May 8, 2024
#blog
My actual favorite number is eight.
I've had an obsession with this number for a really long time.
I count my steps in eights, and when I was younger I used to make sure any walk I take ends on an eighth step. I still do that sometimes.
When I take a staircase, I count the number of stairs on each flight. Don't worry, I'm not alone on that. I then take the number mod eight. I have been doing this since long before I knew what modular arithmetic even was.
Naturally, this made me develop quite a knack for music. At least the Western ideas of it. Everything in fours, which of course can be expanded to eights. Though to be honest, it feels like a chicken and egg situation. Did I get good at understanding music because of my obsession with eights, or is it the opposite? Who cares? The two are inseparable. If I'm listening to something while walking that isn't an awkward tempo, I will walk on beat to it. Without fail.
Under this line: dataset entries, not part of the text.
Lemma transform_des_key_spec a b c d e f g : Forall byte_ok [a; b; c; d; e; f; g] →
  transform_des_key [a; b; c; d; e; f; g] = (Z.mul 2 <$>
    [a / 2; (a mod 2) * 64 + b / 4; (b mod 4) * 32 + c / 8; (c mod 8) * 16 + d / 16;
     (d mod 16) * 8 + e / 32; (e mod 32) * 4 + f / 64; (f mod 64) * 2 + g / 128; g mod 128])%Z.
Proof.
  rewrite !Forall_cons. intros (Ha & Hb & Hc & Hd & He & Hf & Hg & _). unfold transform_des_key.
  cbn [idx lookup list_lookup default fmap list_fmap]. unfold idx. cbn [lookup list_lookup default].
  unfold id. repeat f_equal.
  - rewrite Z.shiftr_div_pow2 by done. unfold byte_ok in Ha. apply spread_byte.
    split; [apply Z.div_pos; lia|]. apply Z.div_lt_upper_bound; lia.
  - exact (spread_part a b 1 ltac:(lia) Ha Hb).
  - exact (spread_part b c 2 ltac:(lia) Hb Hc).
  - exact (spread_part c d 3 ltac:(lia) Hc Hd).
  - exact (spread_part d e 4 ltac:(lia) Hd He).
  - exact (spread_part e f 5 ltac:(lia) He Hf).
  - exact (spread_part f g 6 ltac:(lia) Hf Hg).
  - change 127%Z with (Z.ones 7). rewrite Z.land_ones by lia. apply spread_byte, Z.mod_pos_bound. lia.
Qed.

(** the DES keys of an account hold the bits of the spread relative id in the upper
    seven bits of each byte: nothing of the input is lost, the lowest bit is clear and no
    parity is set. *)
Theorem des_key_bits input : length input = 7 → Forall byte_ok input →
  key_bits (transform_des_key input) = be_decode input ∧
  Forall (fun x => byte_ok x ∧ (x mod 2 = 0)%Z) (transform_des_key input) ∧
  length (transform_des_key input) = 8.
Proof.
  intros Hl Hb. do 7 (destruct input as [|? input]; [done|]). destruct input; [|done].
  rewrite transform_des_key_spec by done. rewrite !Forall_cons in Hb. unfold byte_ok in *.
  split; [|split; [|done]].
  - unfold key_bits, be_decode. cbn. Z.div_mod_to_equations. lia.
  - repeat apply Forall_cons_2; try apply Forall_nil_2; rewrite Z.mul_comm, Z.mod_mul by lia;
      (split; [Z.div_mod_to_equations; lia|done]).
Qed.

Lemma des_key_bits_witness :
  key_bits (transform_des_key [244; 1; 0; 0; 244; 1; 0]%Z) = be_decode [244; 1; 0; 0; 244; 1; 0]%Z ∧
  Forall (fun x => byte_ok x ∧ (x mod 2 = 0)%Z) (transform_des_key [244; 1; 0; 0; 244; 1; 0]%Z) ∧
  length (transform_des_key [244; 1; 0; 0; 244; 1; 0]%Z) = 8.
Proof.
  apply des_key_bits; [done|]. repeat constructor; done.
Defined.

(** ** Encrypted hashes *)

(** what the code relies on of the ciphers and the digest. *)
Class SamCratesLaws `{SamCrates} : Prop := {
  md5_length bs : length (md5 bs) = 16;
  des_block k b : length k = 8 → length b = 8 → Forall byte_ok b →
    length (des_encrypt k b) = 8 ∧ Forall byte_ok (des_encrypt k b);
  des_inverse k b : length k = 8 → length b = 8 → Forall byte_ok b →
    des_decrypt k (des_encrypt k b) = b;
  aes_blocks k iv p : length k = 16 → length iv = 16 →
    length (aes_pkcs7 k iv p) = (length p / 16 + 1) * 16;
  aes_inverse k iv p : length k = 16 → length iv = 16 → Forall byte_ok p →
    ∃ pad, aes_raw k iv (aes_pkcs7 k iv p) = Some (p ++ pad)
}.

Lemma slice_parts v l1 l2 l3 a b : v = l1 ++ l2 ++ l3 → a = len l1 → b = (len l1 + len l2)%Z →
  slice v a b = Ok l2.
Proof.
  intros -> -> ->. unfold slice, get_range, len. rewrite !length_app. zbool. cbn. f_equal.
  rewrite Nat2Z.id, drop_app_length. apply take_app_length'. lia.
Qed.

Section laws.
Context `{SamCratesLaws}.

Lemma derived_key_length rid : length (derive_des_keys rid).1 = 8 ∧ length (derive_des_keys rid).2 = 8.
Proof. done. Qed.

Lemma ecb_block k b : length b = 8 →
  des_ecb_encrypt k b = Ok (des_encrypt k b) ∧ des_ecb_decrypt k b = Ok (des_decrypt k b).
Proof. intros Hb. unfold des_ecb_encrypt, des_ecb_decrypt, len. by rewrite Hb. Qed.

Lemma des_hash_round_trip rid nt : length nt = 16 → Forall byte_ok nt →
  ∃ enc, des_encrypt_hash rid nt = Ok enc ∧ length enc = 16 ∧ Forall byte_ok enc ∧
    ∀ rest, des_decrypt_hash rid (enc ++ rest) = Ok nt.
Proof.
  intros Hl Hb. pose proof (derived_key_length rid) as [Hk1 Hk2].
  unfold des_encrypt_hash, des_decrypt_hash. destruct (derive_des_keys rid) as [k1 k2]. cbn in Hk1, Hk2.
  rewrite <-(take_drop 8 nt) in Hb. apply Forall_app in Hb as [Hb1 Hb2].
  assert (length (take 8 nt) = 8) as L1 by (rewrite length_take; lia).
  assert (length (drop 8 nt) = 8) as L2 by (rewrite length_drop; lia).
  destruct (des_block k1 _ Hk1 L1 Hb1) as [E1 B1]. destruct (des_block k2 _ Hk2 L2 Hb2) as [E2 B2].
  rewrite (slice_parts nt [] (take 8 nt) (drop 8 nt) 0 8) by (cbn [app]; rewrite ?take_drop; unfold len; rewrite ?L1; done).
  cbn [mbind outcome_bind]. rewrite (proj1 (ecb_block k1 _ L1)). cbn [mbind outcome_bind].
  rewrite (slice_parts nt (take 8 nt) (drop 8 nt) [] 8 (len nt))
    by (rewrite ?app_nil_r, ?take_drop; unfold len; rewrite ?L1, ?L2; rewrite ?Hl; done).
  cbn [mbind outcome_bind]. rewrite (proj1 (ecb_block k2 _ L2)). cbn [mbind outcome_bind].
  eexists. split; [done|]. rewrite length_app, E1, E2. split; [done|split; [by apply Forall_app|]].
  intros rest.
  rewrite (slice_parts _ [] (des_encrypt k1 (take 8 nt)) (des_encrypt k2 (drop 8 nt) ++ rest) 0 8)
    by (rewrite <-?app_assoc; unfold len; rewrite ?E1; done).
  cbn [mbind outcome_bind]. rewrite (proj2 (ecb_block k1 _ E1)). cbn [mbind outcome_bind].
  rewrite (slice_parts _ (des_encrypt k1 (take 8 nt)) (des_encrypt k2 (drop 8 nt)) rest 8 16)
    by (rewrite <-?app_assoc; unfold len; rewrite ?E1, ?E2; done).
  cbn [mbind outcome_bind]. rewrite (proj2 (ecb_block k2 _ E2)). cbn [mbind outcome_bind].
  by rewrite !des_inverse, take_drop.
Qed.

Lemma aes_hash_round_trip k salt enc : length k = 16 → length salt = 16 → length enc = 16 →
  Forall byte_ok enc →
  ∃ c pad, aes_cbc_encrypt k salt enc = Ok c ∧ length c = 32 ∧ aes_cbc_decrypt k salt c = Ok (enc ++ pad).
Proof.
  intros Lk Ls Le Be. destruct (aes_inverse k salt enc Lk Ls Be) as [pad Hpad].
  pose proof (aes_blocks k salt enc Lk Ls) as La. rewrite Le in La. cbn in La.
  exists (aes_pkcs7 k salt enc), pad. unfold aes_cbc_encrypt, aes_cbc_decrypt, len.
  rewrite Lk, Ls, La, Hpad. done.
Qed.

Lemma first_16 hboot : 16 ≤ length hboot →
  length (take 16 hboot) = 16 ∧ slice hboot 0 16 = Ok (take 16 hboot).
Proof.
  intros Hh. assert (length (take 16 hboot) = 16) as L16 by (rewrite length_take; lia). split; [done|].
  apply (slice_parts _ [] _ (drop 16 hboot)); cbn [app]; rewrite ?take_drop; unfold len; rewrite ?L16; done.
Qed.

Lemma nt_hash_decrypts rid nt hboot salt (aes_style : bool) :
  length nt = 16 → Forall byte_ok nt → 16 ≤ length hboot → length salt = 16 →
  ∃ blob, encrypt_nt_hash rid nt hboot salt aes_style = Ok blob ∧
    length blob = (if aes_style then 56 else 20) ∧
    decrypt_nt_hash rid blob hboot aes_style = Ok nt.
Proof.
  intros Hl Hb Hh Hs. destruct (des_hash_round_trip rid nt Hl Hb) as (enc & Henc & Le & Be & Hdec).
  destruct (first_16 hboot Hh) as [L16 Hk].
  unfold encrypt_nt_hash, decrypt_nt_hash, rc4_hash_key. rewrite Henc, Hk. cbn [mbind outcome_bind].
  destruct aes_style.
  - destruct (aes_hash_round_trip _ salt enc L16 Hs Le Be) as (c & pad & -> & Lc & Hc).
    cbn [mbind outcome_bind]. eexists. split; [done|]. set (header := le_encode 2 0 ++ le_encode 2 2 ++ le_encode 4 16).
    replace (le_encode 2 0 ++ _) with (header ++ salt ++ c) by (unfold header; by rewrite <-!app_assoc).
    assert (length header = 8) as Lh by done. rewrite !length_app, Lh, Hs, Lc. split; [done|].
    rewrite (proj2 (Z.ltb_ge _ _)) by (unfold len; rewrite !length_app; lia).
    rewrite (slice_parts _ header salt c 8 24) by (unfold len; rewrite ?Lh, ?Hs; done). cbn [mbind outcome_bind].
    rewrite (slice_parts _ (header ++ salt) c [] 24 (len (header ++ salt ++ c)))
      by (rewrite ?app_nil_r, <-?app_assoc; unfold len; rewrite ?length_app, ?Lh, ?Hs, ?Lc; done).
    cbn [mbind outcome_bind]. rewrite Hc. cbn [mbind outcome_bind].
    rewrite (slice_parts (enc ++ pad) [] enc pad 0 16) by (unfold len; rewrite ?Le; done). cbn [mbind outcome_bind].
    specialize (Hdec []). by rewrite app_nil_r in Hdec.
  - set (key := md5 _). assert (key ≠ []) as Hne.
    { intros E. pose proof (md5_length (take 16 hboot ++ le_encode 4 rid ++ NTPASSWORD)) as L.
      fold key in L. by rewrite E in L. }
    destruct (rc4_twice key enc Hne) as (c & -> & Lc & Hc). cbn [mbind outcome_bind].
    eexists. split; [done|]. rewrite Le in Lc. set (header := le_encode 2 0 ++ le_encode 2 1).
    replace (le_encode 2 0 ++ _) with (header ++ c ++ []) by (unfold header; by rewrite app_nil_r, <-!app_assoc).
    assert (length header = 4) as Lh by done. rewrite !length_app, Lh, Lc. split; [done|].
    rewrite (proj2 (Z.ltb_ge _ _)) by (unfold len; rewrite !length_app; lia).
    rewrite (slice_parts _ header c [] 4 20) by (unfold len; rewrite ?Lh, ?Lc; done). cbn [mbind outcome_bind].
    fold key. rewrite Hc. cbn [mbind outcome_bind]. specialize (Hdec []). by rewrite app_nil_r in Hdec.
Qed.

(** an NT hash encrypted for an account decrypts to itself under the same boot key
    and relative id, in both formats, and the stored value has the size of its format. *)
Theorem nt_hash_round_trip rid nt hboot salt (aes_style : bool) :
  length nt = 16 → Forall byte_ok nt → 16 ≤ length hboot → length salt = 16 →
  ∃ blob, encrypt_nt_hash rid nt hboot salt aes_style = Ok blob ∧
    length blob = (if aes_style then 56 else 20) ∧
    decrypt_nt_hash rid blob hboot aes_style = Ok nt.
Proof. apply nt_hash_decrypts. Qed.
End laws.

(** ciphers that keep the text, to run the code on. *)
#[local] Instance plain_crates : SamCrates := {|
  md4 _ := replicate 16 4%Z;
  md5 _ := replicate 16 5%Z;
  des_encrypt _ b := b;
  des_decrypt _ b := b;
  aes_pkcs7 _ _ p := p ++ replicate ((length p / 16 + 1) * 16 - length p) 16%Z;
  aes_raw _ _ c := Some c |}.

Lemma plain_laws : SamCratesLaws.
Proof.
  split; try done.
  - intros k iv p _ _. cbn [aes_pkcs7 plain_crates]. rewrite length_app, length_replicate.
    pose proof (Nat.div_mod_eq (length p) 16). pose proof (Nat.mod_upper_bound (length p) 16). lia.
  - intros k iv p _ _ _. cbn. eauto.
Qed.

Lemma nt_hash_round_trip_witness :
  ∃ blob, encrypt_nt_hash 500 (replicate 16 9%Z) (replicate 32 1%Z) (replicate 16 2%Z) true = Ok blob ∧
    length blob = 56 ∧ decrypt_nt_hash 500 blob (replicate 32 1%Z) true = Ok (replicate 16 9%Z).
Proof.
  pose proof plain_laws. apply (nt_hash_round_trip 500 (replicate 16 9%Z) (replicate 32 1%Z) (replicate 16 2%Z) true);
    [done| |cbn; lia|done]. apply Forall_replicate. unfold byte_ok. lia.
Defined.

Lemma short_key_panics `{SamCrates} rid nt hboot salt aes_style :
  length nt = 16 → length hboot < 16 → encrypt_nt_hash rid nt hboot salt aes_style = Panic.
Proof.
  intros Hl Hh. unfold encrypt_nt_hash, rc4_hash_key.
  assert (slice hboot 0 16 = Panic) as ->.
  { unfold slice, get_range, len. zbool. done. }
  assert (∃ enc, des_encrypt_hash rid nt = Ok enc) as [enc ->]; [|by destruct aes_style].
  unfold des_encrypt_hash. destruct (derive_des_keys rid) as [k1 k2].
  destruct (slice_Ok nt 0 8) as [a Ha]; [unfold len; lia..|]. rewrite Ha. cbn [mbind outcome_bind].
  apply slice_inv in Ha as (_ & La & _). rewrite (proj1 (ecb_block k1 a ltac:(unfold len in La; lia))).
  cbn [mbind outcome_bind]. destruct (slice_Ok nt 8 (len nt)) as [b Hb]; [unfold len; lia..|].
  rewrite Hb. cbn [mbind outcome_bind]. apply slice_inv in Hb as (_ & Lb & _).
  rewrite (proj1 (ecb_block k2 b ltac:(unfold len in Lb; lia))). cbn. eauto.
Qed.

(** with fewer than sixteen bytes of hashed boot key the encryption does not answer:
    the slice of the key panics, in both formats. *)
Theorem short_boot_key_panics `{SamCrates} rid nt hboot salt aes_style :
  length nt = 16 → length hboot < 16 → encrypt_nt_hash rid nt hboot salt aes_style = Panic.
Proof. apply short_key_panics. Qed.

Lemma short_boot_key_panics_witness :
  encrypt_nt_hash 500 (replicate 16 9%Z) [] (replicate 16 2%Z) true = Panic.
Proof. apply short_boot_key_panics; [done|cbn; lia]. Defined.

(** a domain value whose encrypted key has the length zero gives such a boot key. *)
Example empty_key_data :
  hashed_bootkey (replicate 104 0%Z ++ 2%Z :: replicate 31 0%Z) (replicate 16 1%Z) = Ok [].
Proof. vm_compute. reflexivity. Qed.

(** ** The depth of key lists *)
Lemma outcome_foldl_mono {E A B} (f g : A → B → outcome E A) l a r :
  (∀ a x r, f a x = r → r ≠ Panic → g a x = r) →
  outcome_foldl f a l = r → r ≠ Panic → outcome_foldl g a l = r.
Proof.
  intros Hfg. revert a. induction l as [|x l IH]; intros a Hf Hr; [done|]. cbn in *.
  destruct (f a x) as [b|e|] eqn:Ef; cbn in Hf; [|by rewrite (Hfg _ _ _ Ef)|congruence].
  rewrite (Hfg _ _ _ Ef) by done. cbn. by apply IH.
Qed.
There's also something quite satisfying about counting in eights in English. Since seven has two syllables and eight starts with a vowel, seven resolves nicely into eight when you count it.
The first (and to date only) conlang I ever attempted was one that Minecraft characters would speak in theory. The counting system in that language was octal, base eight! This, of course, makes sense for a world where a lot of things are measured in powers of two. Eight is the scale factor between Overworld and Nether travel. A chunk is 16 blocks long and wide, double eight. The maximum item stack is 64, which of course in octal would be written 100 since it's eight squared. Neat!
I don't think base eight would be that good, but it is close to decimal and can be used to compress binary, so it has that going for it. Either way, I often feel at home in a world governed by eights. And that's quite abundant in the music I listen to and, hopefully soon, make.